Challenged by reporters at his London home this afternoon whether his actions looked bad, a defiant Dominic Cummings said 'who cares about good looks'
Challenged by reporters at his London home this afternoon whether his actions looked bad, a defiant Dominic Cummings said 'who cares about good looks'
Dominic Cummings was fighting for his political life today as pressure mounted on Boris Johnson to sack his chief adviser for flouting lockdown rules (duo pictured in September)
Dominic Cummings was fighting for his political life today as pressure mounted on Boris Johnson to sack his chief adviser for flouting lockdown rules (duo pictured in September)
Allies pointed to a comment from deputy chief medical officer Jenny Harries on March 24, when she was asked what parents should do if both fall ill. 'A small child is vulnerable. If adults cannot look after the child, that is an exceptional circumstance,' Dr Harries said.

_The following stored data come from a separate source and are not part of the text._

(** X6: an ADD action looks no presenter up, so its whole cycle returns
    whatever the registry holds and whatever the update type: the dispatch
    leaves the creation form saving and makes one call; a rejection leaves
    the form aborting and the collection as it was; a confirmation never
    throws either: when the model refuses the task the form is aborting and
    the collection as it was, and when the model takes it the collection is
    the new one and, for MINOR and MAJOR, the form is dismissed by the
    render.  No call is repeated. *)
Theorem add_cycle_never_throws (env : Js.Env) (updateType : UpdateType)
    (update response : Task) (b : Board) :
  let req := mkRequest ADD_TASK updateType update in
  exists b1 b2 b3,
    handleViewAction ADD_TASK updateType update b = Done b1 /\
    settle fp up down mUpdate mAdd mDelete req Rejected env b1 = Done b2 /\
    settle fp up down mUpdate mAdd mDelete req (Resolved response) env b1
    = Done b3 /\
    taskNewPresenter b1 = NewSaving /\
    api b1 = api b ++ [req] /\
    tasksModel b1 = tasksModel b /\ taskPresenter b1 = taskPresenter b /\
    presenters b1 = presenters b /\
    taskNewPresenter b2 = NewAborting /\
    tasksModel b2 = tasksModel b /\ api b2 = api b ++ [req] /\
    api b3 = api b ++ [req] /\
    (mAdd response (tasksModel b) = None ->
     taskNewPresenter b3 = NewAborting /\ tasksModel b3 = tasksModel b) /\
    (forall tasks', mAdd response (tasksModel b) = Some tasks' ->
       tasksModel b3 = tasks' /\
       (updateType = MINOR \/ updateType = MAJOR ->
        taskNewPresenter b3 = Dismissed)).
Proof.
  intros req. unfold handleViewAction.
  set (b1 := set_api _ _).
  assert (Hb1 : taskNewPresenter b1 = NewSaving /\ api b1 = api b ++ [req] /\
                tasksModel b1 = tasksModel b /\
                taskPresenter b1 = taskPresenter b /\
                presenters b1 = presenters b) by (by destruct b).
  destruct Hb1 as (Hnew & Hapi & Hmodel & Hreg & Hpres).
  exists b1. eexists. 
  unfold settle, onFulfilled, modelApply, onRejected.
  cbn [reqAction reqUpdateType reqUpdate req]. rewrite Hmodel.
  destruct (mAdd response (tasksModel b)) as [tasks'|] eqn:Hadd.
  - set (bm := set_tasksModel tasks' b1).
    assert (Hbm : tasksModel bm = tasks' /\ api bm = api b ++ [req])
      by (by rewrite <- Hapi; destruct b1).
    destruct Hbm as (Hbm1 & Hbm2).
    destruct updateType; unfold handleModelEvent.
    + destruct (taskPresenter bm !! id response) as [h|].
      * eexists. split_and!; try done; try (by destruct b).
        -- unfold Presenter.init. destruct (presenters bm !! h) as [p|];
             [|done]. by destruct (boundTask p).
        -- intros tasks'' [= <-]. split; [|by intros [?|?]].
           unfold Presenter.init. destruct (presenters bm !! h) as [p|];
             [|done]. by destruct (boundTask p).
      * eexists. split_and!; try done; try (by destruct b).
        intros tasks'' [= <-]. split; [done|by intros [?|?]].
    + destruct (renderBoard_keeps env (clearBoard fp up down false false env bm))
        as (Hk1 & Hk2 & Hk3).
      eexists. split_and!; try done; try (by destruct b).
      * rewrite Hk2, clearBoard_eq. done.
      * intros tasks'' [= <-]. split.
        -- rewrite Hk1, clearBoard_eq. done.
        -- intros _. rewrite Hk3, clearBoard_eq. done.
    + destruct (renderBoard_keeps env (clearBoard fp up down true true env bm))
        as (Hk1 & Hk2 & Hk3).
      eexists. split_and!; try done; try (by destruct b).
      * rewrite Hk2, clearBoard_eq. done.
      * intros tasks'' [= <-]. split.
        -- rewrite Hk1, clearBoard_eq. done.
        -- intros _. rewrite Hk3, clearBoard_eq. done.
    + destruct (renderBoard_keeps env
                  (set_loadingComponent false (set_isLoading false bm)))
        as (Hk1 & Hk2 & Hk3).
      cbv zeta. eexists. split_and!; try done; try (by destruct b).
      intros tasks'' [= <-]. split; [|by intros [?|?]].
      rewrite Hk1. by rewrite <- Hbm1; destruct bm.
  - eexists. split_and!; try done; by destruct b.
Qed.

However, the government guidance said that those self-isolating 'must stay at home and not leave the house', as well as 'staying away' from vulnerable elderly people. In an account of their ordeal published last month, Mr Cummings' journalist wife Mary Wakefield also described how he was nursed by their small son with Ribena - suggesting he stayed with them throughout. The PM's official spokesman told reporters at the time that Mr Cummings was isolating 'at home'.
The bombshell revelations sparked accusations of hypocrisy with Mr Cummings' position branded 'untenable', and signs of disquiet among Tory MPs.
A Labour Party spokesman said: 'The lockdown rules were very clear: if you or anyone in your household was suspected of having Covid-19 you must immediately self-isolate and not leave the house. However, the Prime Minister's Chief Adviser appears to believe that it is one rule for him and another for the British people.
'This will cause understandable anger for the millions of people who have sacrificed so much during this crisis.
'We are still unclear who knew about this decision and when, whether this was sanctioned by the Prime Minister and whether Number 10 is now questioning the validity of the statement from Durham Police.'
SNP Westminster Leader Ian Blackford told BBC Radio 4's Today that there seemed to have been a 'cover up' and Mr Cummings 'should have gone by now'.